**What you have to do:** Look through the entries below and extract exactly the lines from the one containing "Storage source _" through the one containing "Inductive ErrorKind : Type", ends included.

**Dataset:**
---
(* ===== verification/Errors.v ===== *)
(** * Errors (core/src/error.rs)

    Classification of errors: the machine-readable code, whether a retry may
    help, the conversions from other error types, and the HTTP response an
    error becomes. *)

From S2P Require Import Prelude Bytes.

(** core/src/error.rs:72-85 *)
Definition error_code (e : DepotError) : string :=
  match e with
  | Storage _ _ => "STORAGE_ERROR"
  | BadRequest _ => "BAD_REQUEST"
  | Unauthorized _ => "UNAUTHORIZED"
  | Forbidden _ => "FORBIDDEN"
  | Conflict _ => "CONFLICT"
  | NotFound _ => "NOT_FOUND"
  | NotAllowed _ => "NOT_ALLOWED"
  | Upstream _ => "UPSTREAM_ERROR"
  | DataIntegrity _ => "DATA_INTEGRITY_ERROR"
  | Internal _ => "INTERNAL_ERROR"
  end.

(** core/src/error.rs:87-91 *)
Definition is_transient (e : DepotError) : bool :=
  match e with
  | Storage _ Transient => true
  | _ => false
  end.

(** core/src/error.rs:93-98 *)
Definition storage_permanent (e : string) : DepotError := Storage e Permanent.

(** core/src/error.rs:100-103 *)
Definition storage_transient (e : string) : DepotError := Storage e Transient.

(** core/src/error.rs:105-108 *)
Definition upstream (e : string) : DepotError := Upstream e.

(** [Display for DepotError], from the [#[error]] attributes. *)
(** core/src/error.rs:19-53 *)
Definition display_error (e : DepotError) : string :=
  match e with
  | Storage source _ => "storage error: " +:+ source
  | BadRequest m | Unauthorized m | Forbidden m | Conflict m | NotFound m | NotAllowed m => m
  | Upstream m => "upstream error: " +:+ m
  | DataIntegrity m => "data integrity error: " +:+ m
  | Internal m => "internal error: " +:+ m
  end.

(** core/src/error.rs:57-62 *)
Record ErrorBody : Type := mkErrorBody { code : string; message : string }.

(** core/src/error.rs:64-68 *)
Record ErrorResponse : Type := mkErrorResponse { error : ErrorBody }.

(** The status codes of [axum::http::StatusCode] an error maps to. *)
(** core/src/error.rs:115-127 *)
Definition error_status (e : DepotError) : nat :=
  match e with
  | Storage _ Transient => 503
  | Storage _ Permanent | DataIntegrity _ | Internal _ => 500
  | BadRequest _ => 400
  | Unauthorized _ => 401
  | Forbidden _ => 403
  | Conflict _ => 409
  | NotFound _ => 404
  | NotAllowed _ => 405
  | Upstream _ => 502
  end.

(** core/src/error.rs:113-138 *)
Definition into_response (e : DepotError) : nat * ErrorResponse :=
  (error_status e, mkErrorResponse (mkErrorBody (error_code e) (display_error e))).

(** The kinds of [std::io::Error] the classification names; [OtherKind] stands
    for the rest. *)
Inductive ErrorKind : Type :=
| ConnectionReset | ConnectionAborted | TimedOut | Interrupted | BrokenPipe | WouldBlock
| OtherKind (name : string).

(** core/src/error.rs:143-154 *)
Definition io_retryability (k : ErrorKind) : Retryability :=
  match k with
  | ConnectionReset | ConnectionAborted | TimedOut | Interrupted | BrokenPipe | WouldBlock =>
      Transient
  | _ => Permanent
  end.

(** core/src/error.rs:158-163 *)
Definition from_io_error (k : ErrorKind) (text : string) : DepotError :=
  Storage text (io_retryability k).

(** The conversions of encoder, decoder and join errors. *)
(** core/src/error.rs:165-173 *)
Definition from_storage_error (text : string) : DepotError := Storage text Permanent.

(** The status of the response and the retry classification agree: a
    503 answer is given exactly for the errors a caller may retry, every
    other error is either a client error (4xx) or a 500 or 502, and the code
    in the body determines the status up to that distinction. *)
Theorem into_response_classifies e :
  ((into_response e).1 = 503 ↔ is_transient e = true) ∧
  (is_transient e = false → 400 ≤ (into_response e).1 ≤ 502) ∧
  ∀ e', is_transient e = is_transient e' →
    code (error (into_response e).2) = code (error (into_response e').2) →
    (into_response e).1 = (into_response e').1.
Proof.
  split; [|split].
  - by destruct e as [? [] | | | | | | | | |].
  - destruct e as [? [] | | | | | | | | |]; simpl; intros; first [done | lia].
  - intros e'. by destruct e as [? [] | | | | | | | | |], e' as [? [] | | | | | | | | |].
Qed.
---
**Output below:**
  | Storage source _ => "storage error: " +:+ source
  | BadRequest m | Unauthorized m | Forbidden m | Conflict m | NotFound m | NotAllowed m => m
  | Upstream m => "upstream error: " +:+ m
  | DataIntegrity m => "data integrity error: " +:+ m
  | Internal m => "internal error: " +:+ m
  end.

(** core/src/error.rs:57-62 *)
Record ErrorBody : Type := mkErrorBody { code : string; message : string }.

(** core/src/error.rs:64-68 *)
Record ErrorResponse : Type := mkErrorResponse { error : ErrorBody }.

(** The status codes of [axum::http::StatusCode] an error maps to. *)
(** core/src/error.rs:115-127 *)
Definition error_status (e : DepotError) : nat :=
  match e with
  | Storage _ Transient => 503
  | Storage _ Permanent | DataIntegrity _ | Internal _ => 500
  | BadRequest _ => 400
  | Unauthorized _ => 401
  | Forbidden _ => 403
  | Conflict _ => 409
  | NotFound _ => 404
  | NotAllowed _ => 405
  | Upstream _ => 502
  end.

(** core/src/error.rs:113-138 *)
Definition into_response (e : DepotError) : nat * ErrorResponse :=
  (error_status e, mkErrorResponse (mkErrorBody (error_code e) (display_error e))).

(** The kinds of [std::io::Error] the classification names; [OtherKind] stands
    for the rest. *)
Inductive ErrorKind : Type :=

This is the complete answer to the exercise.